Comparative analysis of prognosis between surgical or non surgical treatment for non small cell lung cancer with great vessel invasion in chest
- Author:
Yi-Zhuo ZHAO
1
Author Information
1. Department of Pulmonary Medicine
- Publication Type:Journal Article
- Keywords:
Carcinoma, non-small cell lung;
Clinical protocols;
Prognosis;
Surgical procedures, operative
- From:
Tumor
2007;27(10):838-840
- CountryChina
- Language:Chinese
-
Abstract:
Objective: To compare the prognosis induced by conventional surgery and chemotherapy and radiotherapy for non-small cell lung cancer (NSCLC) with great vessel invasion in chest. Methods: Clinical data from 102 NSCLC patients with great vessel invasion in chest, treated from 2000 to 2002 in our hospital, were reviewed retrospectively. There were 55 patients who received surgical resection and 47 patients who received chemotherapy and radiotherapy. The multiple factors affecting the survival rate and prognosis of patients were analyzed and compared. Results: The median survival time (MST) was 13 months and the 1-, 3-, and 5-year survival rate was 58.18%, 10.91%, and 3.9% for 55 patients who received surgical treatment. The MST was 16 months and the 1-, 3-, and 5-year survival rate was 65.96%, 22.46%, and 4.29%, respectively, for 47 patients who received non surgical management. There was no significant difference in survival rate between surgical and non surgical management (P > 0.05). Univariate analysis showed that clinical staging, PS score, chemotherapy, and radiotherapy were related with prognosis. The multivariate analysis demonstrated that clinical staging, chemotherapy, and radiotherapy served as independent survival factors (P < 0.05).
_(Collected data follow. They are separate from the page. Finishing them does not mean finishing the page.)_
Lemma file_text_keeps_pdf now f (s : world * nat) :
  timestamp_ok now ->
  pdf_kept p y s.1 ->
  wp (file_text now f) (fun r s' => r = Returns tt /\ pdf_kept p y s'.1) s.
Proof.
  destruct s as [w c]. intros Hok H. unfold file_text, when.
  destruct (resolve_name_first_free now (repository w) Hok) as (k & Hres & _).
  destruct (is_txt f); [ | by apply wp_ret ].
  apply wp_bind, wp_the_world. cbn beta iota. rewrite Hres.
  wp_cases; kept_leaf p.
Qed.

Lemma extract_texts_keeps_pdf {L} w (l : L) :
  pdf_kept p y w ->
  exists w', extract_texts (w, l) = (Returns tt, (w', l)) /\ pdf_kept p y w'.
Proof.
  intros H. apply wp_returns. unfold extract_texts. wp_go.
  eapply wp_mono; [ | apply (wp_for_each_inv (fun s => pdf_kept p y s.1)) ].
  - intros r [w1 c] [-> H1]. wp_go. done.
  - intros f [w1 c] _ H1. wp_cases; kept_leaf p.
  - done.
Qed.

Lemma deduplicate_text_files_keeps_pdf {L} w (l : L) :
  pdf_kept p y w ->
  exists w', deduplicate_text_files (w, l) = (Returns tt, (w', l)) /\ pdf_kept p y w'.
Proof.
  intros H. apply wp_returns. unfold deduplicate_text_files, deduplicate_loop. wp_go.
  eapply wp_mono; [ | apply (wp_for_each_inv (fun s => pdf_kept p y s.1)) ].
  - intros r [w1 c] [-> H1]. wp_go. done.
  - intros f s _ Hs. by apply dedup_file_keeps_pdf.
  - done.
Qed.

Lemma cross_compare_with_repository_keeps_pdf {L} w (l : L) :
  pdf_kept p y w ->
  exists w', cross_compare_with_repository (w, l) = (Returns tt, (w', l))
             /\ pdf_kept p y w'.
Proof.
  intros H. apply wp_returns.
  unfold cross_compare_with_repository, cross_compare_body, build_repo_hashes,
    compare_extracted, copy_exception_pdfs.
  pose (I := fun s : world * compare_vars => pdf_kept p y s.1).
  wp_go.
  eapply wp_mono; [ | apply (wp_for_each_inv I) ];
    [ | intros; by apply add_repo_hash_keeps_pdf | done ].
  intros r [w1 v1] [-> H1]. wp_go.
  eapply wp_mono; [ | apply (wp_for_each_inv I) ];
    [ | intros; by apply compare_file_keeps_pdf | done ].
  intros r [w2 v2] [-> H2]. wp_go.
  eapply wp_mono; [ | apply (wp_for_each_inv I) ];
    [ | intros; by apply copy_exception_pdf_keeps_pdf | done ].
  intros r [w3 v3] [-> H3]. wp_go. done.
Qed.

Lemma update_repository_keeps_pdf {L} now w (l : L) :
  timestamp_ok now ->
  pdf_kept p y w ->
  exists w', update_repository now (w, l) = (Returns tt, (w', l)) /\ pdf_kept p y w'.
Proof.
  intros Hok H. apply wp_returns. unfold update_repository. wp_go.
  eapply wp_mono; [ | apply (wp_for_each_inv (fun s => pdf_kept p y s.1)) ];
    [ | intros; by apply file_text_keeps_pdf | done ].
  intros r [w1 c] [-> H1]. wp_go. done.
Qed.

(** The cleanup keeps the PDF, and takes it out of the staging folder
    when it is still there and is not held. *)
Definition pdf_swept (rem : list pystr) (s : world * unit) : Prop :=
  pdf_kept p y s.1 /\ (p ∈ rem \/ dir_lookup (main_pdf s.1) p = None).

Lemma cleanup_step_keeps_pdf f (s : world * unit) :
  pdf_kept p y s.1 ->
  wp (try_except
        (shutil_move MAIN_PDF_FOLDER f EXCEPTION_FOLDER f;;
         log (Moved_leftover_PDF f))
        (fun e => log (Failed_to_move_leftover_PDF f e)))
     (fun r s' => r = Returns tt /\ pdf_kept p y s'.1) s.
Proof. destruct s as [w []]. intros H. wp_cases; kept_leaf p. Qed.

Lemma cleanup_step_sweeps_pdf f rem (s : world * unit) :
  locked y = false ->
  pdf_swept (f :: rem) s ->
  wp (try_except
        (shutil_move MAIN_PDF_FOLDER f EXCEPTION_FOLDER f;;
         log (Moved_leftover_PDF f))
        (fun e => log (Failed_to_move_leftover_PDF f e)))
     (fun r s' => r = Returns tt /\ pdf_swept rem s') s.
Proof.
  destruct s as [w []]. intros Hfree [H Hp]. rewrite elem_of_cons in Hp.
  destruct (decide (f = p)) as [E|NE].
  - subst f. wp_cases; (split; [ done | ]); clear_runtime;
      unfold pdf_swept, pdf_kept in *; simpl in *; dir_simpl; intuition congruence.
  - assert (Hp' : p ∈ rem \/ dir_lookup (main_pdf w) p = None).
    { destruct Hp as [[?|?]|?]; [ congruence | by left | by right ]. }
    clear Hp.
    wp_cases; (split; [ done | ]); clear_runtime;
      unfold pdf_swept, pdf_kept in *; simpl in *; dir_simpl; intuition congruence.
Qed.

Lemma cleanup_main_pdf_folder_keeps_pdf w :
  pdf_kept p y w ->
  exists w',
    cleanup_main_pdf_folder (w, tt) = (Returns tt, (w', tt))
    /\ pdf_kept p y w'
    /\ (is_pdf p = true -> locked y = false -> dir_lookup (main_pdf w') p = None).
Proof.
  intros H.
  apply (wp_returns cleanup_main_pdf_folder tt
           (fun w' => pdf_kept p y w'
                      /\ (is_pdf p = true -> locked y = false ->
                          dir_lookup (main_pdf w') p = None))).
  assert (Hlisted : forall z, dir_lookup (main_pdf w) p = Some z -> is_pdf p = true ->
            p ∈ filter (fun f => is_pdf f = true) (names (main_pdf w))).
  { intros z Hz Hpdf. apply list_elem_of_filter. split; [ done | ].
    apply dir_lookup_is_Some. by rewrite Hz. }
  unfold cleanup_main_pdf_folder. wp_go.
  destruct (filter _ _) as [|g leftover] eqn:Hleft.
  - wp_go. do 3 (split; [ done | ]). intros Hpdf _.
    destruct (dir_lookup (main_pdf w) p) as [z|] eqn:Hz; [ | done ].
    pose proof (Hlisted z eq_refl Hpdf) as Hin. by apply elem_of_nil in Hin.
  - apply wp_bind, wp_log. cbn beta iota.
    destruct (is_pdf p) eqn:Hpdf, (locked y) eqn:Hfree;
      try (eapply wp_mono;
           [ | apply (wp_for_each_inv (fun s : world * unit => pdf_kept p y s.1)) ];
           [ intros r [w1 []] [-> H1]; by do 3 (split; [ done | ])
           | intros; by apply cleanup_step_keeps_pdf
           | done ]).
    eapply wp_mono; [ | apply (wp_for_each pdf_swept) ].
    + intros r [w1 []] (-> & H1 & [Hin|Hgone]); [ by apply elem_of_nil in Hin | ].
      by do 3 (split; [ done | ]).
    + intros f rem s Hs. by apply cleanup_step_sweeps_pdf.
    + split; [ done | ]. simpl.
      destruct (dir_lookup (main_pdf w) p) as [z|] eqn:Hz; [ left | by right ].
      by apply (Hlisted z).
Qed.
End Kept.

(** X11.  No PDF of the staging folder is lost by a run.  Take the staging
    folder as the intake leaves it, and a PDF in it whose name is not in
    the Exception folder.  After the run the file is, under its name, in
    the staging, the Unique, the Duplicates or the Exception folder,
    whether the run returns or raises from the comparator, on a
    repository path that names no folder; and after a run that had its
    repository, a file that is not held is out of the staging folder. *)
Theorem staged_pdf_is_not_lost (repository_found : bool) (source_folder : option tree) now w :
  timestamp_ok now ->
  exists w1 r w',
    copy_pdfs_to_main_folder source_folder (print Version_banner w, tt)
    = (Returns tt, (w1, tt))
    /\ main_at repository_found source_folder now (w, tt) = (r, (w', tt))
    /\ (if repository_found then exists dfs, r = Returns dfs
        else r = Raises FileNotFoundError)
    /\ forall p y,
         dir_lookup (main_pdf w1) p = Some y ->
         dir_lookup (exception_dir w1) p = None ->
         (dir_lookup (main_pdf w') p = Some y
          \/ dir_lookup (unique_invoices w') p = Some y
          \/ dir_lookup (duplicates_invoices w') p = Some y
          \/ dir_lookup (exception_dir w') p = Some y)
         /\ (repository_found = true -> is_pdf p = true -> locked y = false ->
             dir_lookup (main_pdf w') p = None
             /\ (dir_lookup (unique_invoices w') p = Some y
                 \/ dir_lookup (duplicates_invoices w') p = Some y
                 \/ dir_lookup (exception_dir w') p = Some y)).
Proof.
  intros Hok. set (w0 := print Version_banner w).
  destruct (copy_pdfs_to_main_folder_frame (L := unit) source_folder w0 tt) as (w1 & R1 & _).
  destruct (extract_texts_frame (L := unit) w1 tt) as (w2 & R2 & _).
  destruct (deduplicate_text_files_frame (L := unit) w2 tt) as (w3 & R3 & _).
  assert (K3 : forall p y, dir_lookup (main_pdf w1) p = Some y ->
                           dir_lookup (exception_dir w1) p = None -> pdf_kept p y w3).
  { intros p y Hp Hexc.
    assert (K1 : pdf_kept p y w1) by (unfold pdf_kept; auto).
    destruct (extract_texts_keeps_pdf p y (L := unit) w1 tt K1) as (w2' & R2' & K2).
    rewrite R2 in R2'. injection R2' as <-.
    destruct (deduplicate_text_files_keeps_pdf p y (L := unit) w2 tt K2) as (w3' & R3' & K3).
    rewrite R3 in R3'. by injection R3' as <-. }
  destruct repository_found.
  - destruct (cross_compare_with_repository_frame (L := unit) w3 tt) as (w4 & R4 & _).
    destruct (update_repository_frame (L := unit) now w4 tt Hok) as (w5 & R5 & _).
    destruct (cleanup_main_pdf_folder_frame (L := unit) w5 tt) as (w6 & R6 & _).
    exists w1. eexists. exists (print All_tasks_completed w6).
    split; [ done | ]. split; [ | split; [ by eexists | ] ].
    + rewrite main_at_found. unfold main, ensure_folders.
      rewrite (bind_run (log Version_banner) _ (w, tt) tt (w0, tt)) by done.
      rewrite (bind_run (ret tt) _ (w0, tt) tt (w0, tt)) by done.
      rewrite (bind_run _ _ _ _ _ R1), (bind_run _ _ _ _ _ R2), (bind_run _ _ _ _ _ R3),
        (bind_run _ _ _ _ _ R4), (bind_run _ _ _ _ _ R5), (bind_run _ _ _ _ _ R6).
      reflexivity.
    + intros p y Hp Hexc. specialize (K3 p y Hp Hexc).
      destruct (cross_compare_with_repository_keeps_pdf p y (L := unit) w3 tt K3)
        as (w4' & R4' & K4).
      rewrite R4 in R4'. injection R4' as <-.
      destruct (update_repository_keeps_pdf p y (L := unit) now w4 tt Hok K4)
        as (w5' & R5' & K5).
      rewrite R5 in R5'. injection R5' as <-.
      destruct (cleanup_main_pdf_folder_keeps_pdf p y w5 K5) as (w6' & R6' & K6 & Hout).
      rewrite R6 in R6'. injection R6' as <-.
      destruct K6 as (_ & _ & Hsome). simpl. split; [ done | ].
      intros _ Hpdf Hfree. specialize (Hout Hpdf Hfree). split; [ done | ].
      destruct Hsome as [?|?]; [ congruence | done ].
  - exists w1, (Raises FileNotFoundError), (print Cross_comparing w3).
    split; [ done | ]. split; [ by apply (main_at_missing source_folder now w w1 w2 w3) | ].
    split; [ done | ].
    intros p y Hp Hexc. destruct (K3 p y Hp Hexc) as (_ & _ & Hsome).
    split; [ exact Hsome | done ].
Qed.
Conclusions: There was no statistical difference in the survival rate of NSCLC patients at T4 stage with heart and great vessel invasion who received conventional surgery and chemotherapy and radiotherapy. Correct patient selection and skilled surgical technique assured complete tumor resection and increased the survival rate. Adjuvant chemotherapy or radiotherapy helped to prolong the post-operative survival time of patients.